## SOURCE MATERIAL

- Opening Delimiter -

(** ** JavaScript values and the object heap *)

Module JS.

(** Object references. *)
Definition loc := positive.

(** The values of the fragment of JavaScript the tool touches.  Numbers
    are NaN and the integers JavaScript writes digit by digit, those of
    magnitude below 2^53; functions, symbols and bigints do not occur,
    and objects hold data properties only. *)
Inductive value :=
| VUndefined
| VNull
| VBool (b : bool)
| VNum (n : Z)
| VNaN
| VStr (s : string)
| VObj (l : loc).

#[global] Instance value_eq_dec : EqDecision value.
Proof. solve_decision. Defined.

(** A plain object: own data properties. *)
Abbreviation object := (gmap string value).
Abbreviation heap := (gmap loc (gmap string value)).

Inductive exn := TypeError | SyntaxError | InvalidCharacterError.

#[global] Instance exn_eq_dec : EqDecision exn.
Proof. solve_decision. Defined.

Inductive result (A : Type) :=
| Ok (a : A)
| Throw (e : exn).
Arguments Ok {A} a.
Arguments Throw {A} e.

(** The state a method body runs in: the object heap, and the number of
    elements [document.createElement] has handed out so far. *)
Record state := State { st_heap : heap; st_created : nat }.

(** A computation may change the state and then either return or throw;
    what it changed before throwing stays changed. *)
Definition M (A : Type) : Type := state -> result A * state.

Definition ret {A} (a : A) : M A := fun st => (Ok a, st).

Definition throw {A} (e : exn) : M A := fun st => (Throw e, st).

Definition bind {A B} (m : M A) (k : A -> M B) : M B :=
  fun st =>
    match m st with
    | (Ok a, st') => k a st'
    | (Throw e, st') => (Throw e, st')
    end.

(** ToBoolean. *)
Definition truthy (v : value) : bool :=
  match v with
  | VUndefined | VNull | VNaN => false
  | VBool b => b
  | VNum n => negb (n =? 0)
  | VStr s => negb (String.eqb s "")
  | VObj _ => true
  end.

(** [a || b]: the left operand when it is truthy, else the right one. *)
Definition or_else (a b : value) : value := if truthy a then a else b.

(** [!a] *)
Definition negate (a : value) : value := VBool (negb (truthy a)).

(** ToString.  An integer is written in decimal, which is what JavaScript
    writes for the integers of magnitude below 2^53 (above that it rounds
    to 17 digits and, from 10^21 on, writes an exponent); an object
    converts with Object.prototype.toString, which is what JavaScript
    does for the objects that have no [toString] property of their own
    (with one that is no function the conversion throws).  On strings,
    booleans, null, undefined and NaN the conversion is as written. *)
Definition to_string (v : value) : string :=
  match v with
  | VUndefined => "undefined"
  | VNull => "null"
  | VBool true => "true"
  | VBool false => "false"
  | VNum n => pretty n
  | VNaN => "NaN"
  | VStr s => s
  | VObj _ => "[object Object]"
  end.

(** [typeof v === "string"] *)
Definition is_string (v : value) : bool :=
  match v with VStr _ => true | _ => false end.

Definition nullish (v : value) : bool :=
  match v with VUndefined | VNull => true | _ => false end.

(** Reading an own property of the object at [l]; [None] when the
    property is absent. *)
Definition field (h : heap) (l : loc) (k : string) : option value :=
  h !! l ≫= (fun o : gmap string value => o !! k).

(** [v.k]: a TypeError on undefined and null, undefined for an absent
    property.  None of the names the tool reads is defined on the
    prototypes of the primitive values. *)
Definition get_prop (v : value) (k : string) : M value :=
  fun st =>
    match v with
    | VUndefined | VNull => (Throw TypeError, st)
    | VObj l => (Ok (default VUndefined (field (st_heap st) l k)), st)
    | _ => (Ok VUndefined, st)
    end.

(** [l.k = v] on an object reference. *)
Definition set_prop (l : loc) (k : string) (v : value) : M unit :=
  fun st =>
    (Ok tt,
     State (<[l := <[k := v]> (default ∅ (st_heap st !! l))]> (st_heap st))
           (st_created st)).

(** A fresh object with the given properties: [new], an object literal. *)
Definition alloc (o : gmap string value) : M loc :=
  fun st =>
    let l := fresh (dom (st_heap st)) in
    (Ok l, State (<[l := o]> (st_heap st)) (st_created st)).

(** [Object.assign(target, source)], the source being an object literal
    that is built for the call and dropped after it: its properties are
    written to the target in order and the target is returned.  A
    primitive target is wrapped in a new object. *)
Definition object_assign (target : value) (source : list (string * value))
  : M value :=
  match target with
  | VUndefined | VNull => throw TypeError
  | VObj l =>
      fun st =>
        (Ok (VObj l),
         State (<[l := foldl (fun o kv => <[kv.1 := kv.2]> o)
                             (default ∅ (st_heap st !! l)) source]>
                  (st_heap st))
               (st_created st))
  | _ => bind (alloc (list_to_map source)) (fun l => ret (VObj l))
  end.

End JS.

Import JS.

Declare Scope js_scope.
Delimit Scope js_scope with js.
Notation "x <- m ;; k" := (bind m (fun x => k))
  (at level 100, m at next level, right associativity) : js_scope.
Notation "m ;;; k" := (bind m (fun _ => k))
  (at level 100, right associativity) : js_scope.

(** ** The fragment of the DOM the tool uses *)

Module DOM.

(** The state of the [contentEditable] property. *)
Inductive editable := CE_true | CE_false | CE_inherit | CE_plaintext_only.

#[global] Instance editable_eq_dec : EqDecision editable.
Proof. solve_decision. Defined.

(** A node is a text node or an element; an element has its tag, its
    class list (an ordered set of tokens), its [contentEditable] state,
    its [dataset], the other properties assigned to it, and its child
    nodes in document order. *)
Inductive node :=
| Text (data : string)
| Elem (e : element)
with element :=
| Element (tagName : string) (classList : list string)
          (contentEditable : editable) (dataset : gmap string string)
          (props : gmap string value) (childNodes : list node).

Definition tagName (e : element) : string :=
  match e with Element t _ _ _ _ _ => t end.
Definition classList (e : element) : list string :=
  match e with Element _ c _ _ _ _ => c end.
Definition contentEditable (e : element) : editable :=
  match e with Element _ _ ce _ _ _ => ce end.
Definition dataset (e : element) : gmap string string :=
  match e with Element _ _ _ d _ _ => d end.
Definition props (e : element) : gmap string value :=
  match e with Element _ _ _ _ p _ => p end.
Definition childNodes (e : element) : list node :=
  match e with Element _ _ _ _ _ k => k end.

(** ASCII whitespace, which a class token may not contain. *)
Definition is_space (c : ascii) : bool :=
  let n := nat_of_ascii c in
  ((n =? 9) || (n =? 10) || (n =? 12) || (n =? 13) || (n =? 32))%nat.

Fixpoint has_space (s : string) : bool :=
  match s with
  | EmptyString => false
  | String c r => is_space c || has_space r
  end.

- Closing Delimiter -

## TASK TO COMPLETE
Starting with the line with "#[global] Instance value_eq_dec" above and going on through the line with "what it changed", transcribe every line exactly, both ends included, and add nothing.

## ANSWER AREA
#[global] Instance value_eq_dec : EqDecision value.
Proof. solve_decision. Defined.

(** A plain object: own data properties. *)
Abbreviation object := (gmap string value).
Abbreviation heap := (gmap loc (gmap string value)).

Inductive exn := TypeError | SyntaxError | InvalidCharacterError.

#[global] Instance exn_eq_dec : EqDecision exn.
Proof. solve_decision. Defined.

Inductive result (A : Type) :=
| Ok (a : A)
| Throw (e : exn).
Arguments Ok {A} a.
Arguments Throw {A} e.

(** The state a method body runs in: the object heap, and the number of
    elements [document.createElement] has handed out so far. *)
Record state := State { st_heap : heap; st_created : nat }.

(** A computation may change the state and then either return or throw;
    what it changed before throwing stays changed. *)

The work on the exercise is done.